------ INFORMATION SUPPLIED ------

(** ** A secret at the edge of a summary *)

(** A summary cuts after it has redacted, so that what redaction removes makes room for more of what was read:
    of a secret that is repeated, the part that the read window cuts off is shown. *)
Definition secret : string := "0123456789012345678901234567890123456789".
#[export] Instance WorkerConfig_rebuild : Rebuild WorkerConfig := fun c =>
  {| cf_base_url := cf_base_url c; cf_worker_id := cf_worker_id c; cf_display_name := cf_display_name c;
     cf_worker_token := cf_worker_token c; cf_worker_root := cf_worker_root c; cf_repositories := cf_repositories c;
     cf_evidence_root := cf_evidence_root c; cf_max_concurrency := cf_max_concurrency c;
     cf_network_policy_capability := cf_network_policy_capability c;
     cf_execution_timeout_seconds := cf_execution_timeout_seconds c;
     cf_default_step_timeout_seconds := cf_default_step_timeout_seconds c;
     cf_maximum_step_timeout_seconds := cf_maximum_step_timeout_seconds c;
     cf_output_summary_limit := cf_output_summary_limit c; cf_total_output_limit := cf_total_output_limit c;
     cf_disk_limit_bytes := cf_disk_limit_bytes c; cf_limits := cf_limits c;
     cf_inherited_environment_keys := cf_inherited_environment_keys c;
     cf_redacted_key_patterns := cf_redacted_key_patterns c;
     cf_redacted_value_patterns := cf_redacted_value_patterns c;
     cf_poll_interval_seconds := cf_poll_interval_seconds c;
     cf_heartbeat_interval_seconds := cf_heartbeat_interval_seconds c |}.

Definition leaking_config : WorkerConfig := wf_config <| cf_redacted_value_patterns := [secret] |>.

Example redaction_leaks :
  (summary_of leaking_config 60 (secret +:+ secret +:+ secret)).1 = "[REDACTED][REDACTED]01234567890123456789".
Proof. vm_compute. reflexivity. Qed.

(** * A worktree from its creation to its removal

    A small Git on a quiet disk: a run that is created, verified and removed without a trace, one
    that fails and is taken back, and one that leaves a directory behind. *)

From S2P Require Import Prelude Text Json Evidence JsonCodec Checks WorkerModels Files EvidenceStore EvidenceProofs Worktree WorktreeProofs.

#[local] Open Scope Z_scope.

Definition sample_canonical : path := ["repo"].
Definition sample_root : path := ["worker"].
Definition sample_commit : string := "0123456789ABCDEF0123456789abcdef01234567".

(** The worktrees of the repository are the directories named [checkout]; [head] is the commit of each. *)
Definition sample_git (head status : string) (n : nat) (directory : path) (argv : list string) (fs : Fs) : Result Exc (Z * string) * Fs :=
  let newline := String (chr 10) "" in
  match argv with
  | ["worktree"; "add"; "--detach"; text; sha] =>
      let p := posix_parts text in
      (Ok (0, ""), {| entries := <[p ++ [".git"] := File 50]> (<[p := Dir]> (entries fs)); inodes := <[50 := no_inode]> (inodes fs) |})
  | ["worktree"; "remove"; "--force"; text] =>
      (Ok (0, ""), fs <| entries := filter (fun kv => below (posix_parts text) kv.1 = false) (entries fs) |>)
  | ["worktree"; "list"; "--porcelain"] =>
      let checkouts := filter (fun p => name_of p = "checkout") (map fst (map_to_list (entries fs))) in
      (Ok (0, join newline (map (fun p => "worktree " +:+ path_text p) (sample_canonical :: checkouts)) +:+ newline), fs)
  | ["rev-parse"; "HEAD"] => (Ok (0, head +:+ newline), fs)
  | ["symbolic-ref"; _; _; _] => (Ok (0, "main" +:+ newline), fs)
  | ["status"; _; _] => (if bool_decide (status = "") then Ok (128, "") else Ok (0, status), fs)
  | _ => (Ok (0, ""), fs)
  end.

Definition sample_disk : Fs :=
  {| entries := list_to_map [(["repo"], Dir); (["repo"; ".git"], Dir)]; inodes := ∅ |}.
Definition sample_site : Site := {| site_disk := {| disk := sample_disk; calls := 0 |}; acts := [] |}.

Definition sample_create (head status : string) : Result Exc DisposableWorktree * Site :=
  create_worktree alone (sample_git head status) (fun _ _ => (1, 7)) sample_canonical sample_root sample_commit "worker-1" 5 "ab12" sample_site.

(** The status that Git prints for a checkout with one untracked file *)
Definition clean_status : string := "?? notes.txt".

Definition created : Result Exc DisposableWorktree * Site := Eval vm_compute in sample_create (lower sample_commit) clean_status.

Definition after_cleanup (created : Result Exc DisposableWorktree * Site) : option (Result Exc unit * Fs) :=
  match created with
  | (Ok w, s) => let '(r, s') := cleanup alone (sample_git (lower sample_commit) clean_status) w s in Some (r, disk (site_disk s'))
  | (Err _, _) => None
  end.

(** A run that is cleaned up leaves the directories as they were, with the root of the worker. *)
Example worktree_round_trip :
  match after_cleanup created with
  | Some (Ok _, fs) => bool_decide (entries fs = <[sample_root := Dir]> (entries sample_disk))
  | _ => false
  end = true.
Proof. vm_compute. reflexivity. Qed.

(** A checkout of another commit is refused, and what was made for it is removed. *)
Example wrong_head_removed :
  match sample_create "ffffffffffffffffffffffffffffffffffffffff" clean_status with
  | (Err e, s) => bool_decide (exc_name e = "RuntimeError")
                  && bool_decide (entries (disk (site_disk s)) = <[sample_root := Dir]> (entries sample_disk))
  | _ => false
  end = true.
Proof. vm_compute. reflexivity. Qed.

------

DIRECTIONS: Output each line of the records above exactly, beginning at the first, and stop once the line containing "Definition sample_root : path" has been output.

THE ANSWER:
(** ** A secret at the edge of a summary *)

(** A summary cuts after it has redacted, so that what redaction removes makes room for more of what was read:
    of a secret that is repeated, the part that the read window cuts off is shown. *)
Definition secret : string := "0123456789012345678901234567890123456789".
#[export] Instance WorkerConfig_rebuild : Rebuild WorkerConfig := fun c =>
  {| cf_base_url := cf_base_url c; cf_worker_id := cf_worker_id c; cf_display_name := cf_display_name c;
     cf_worker_token := cf_worker_token c; cf_worker_root := cf_worker_root c; cf_repositories := cf_repositories c;
     cf_evidence_root := cf_evidence_root c; cf_max_concurrency := cf_max_concurrency c;
     cf_network_policy_capability := cf_network_policy_capability c;
     cf_execution_timeout_seconds := cf_execution_timeout_seconds c;
     cf_default_step_timeout_seconds := cf_default_step_timeout_seconds c;
     cf_maximum_step_timeout_seconds := cf_maximum_step_timeout_seconds c;
     cf_output_summary_limit := cf_output_summary_limit c; cf_total_output_limit := cf_total_output_limit c;
     cf_disk_limit_bytes := cf_disk_limit_bytes c; cf_limits := cf_limits c;
     cf_inherited_environment_keys := cf_inherited_environment_keys c;
     cf_redacted_key_patterns := cf_redacted_key_patterns c;
     cf_redacted_value_patterns := cf_redacted_value_patterns c;
     cf_poll_interval_seconds := cf_poll_interval_seconds c;
     cf_heartbeat_interval_seconds := cf_heartbeat_interval_seconds c |}.

Definition leaking_config : WorkerConfig := wf_config <| cf_redacted_value_patterns := [secret] |>.

Example redaction_leaks :
  (summary_of leaking_config 60 (secret +:+ secret +:+ secret)).1 = "[REDACTED][REDACTED]01234567890123456789".
Proof. vm_compute. reflexivity. Qed.

(** * A worktree from its creation to its removal

    A small Git on a quiet disk: a run that is created, verified and removed without a trace, one
    that fails and is taken back, and one that leaves a directory behind. *)

From S2P Require Import Prelude Text Json Evidence JsonCodec Checks WorkerModels Files EvidenceStore EvidenceProofs Worktree WorktreeProofs.

#[local] Open Scope Z_scope.

Definition sample_canonical : path := ["repo"].
Definition sample_root : path := ["worker"].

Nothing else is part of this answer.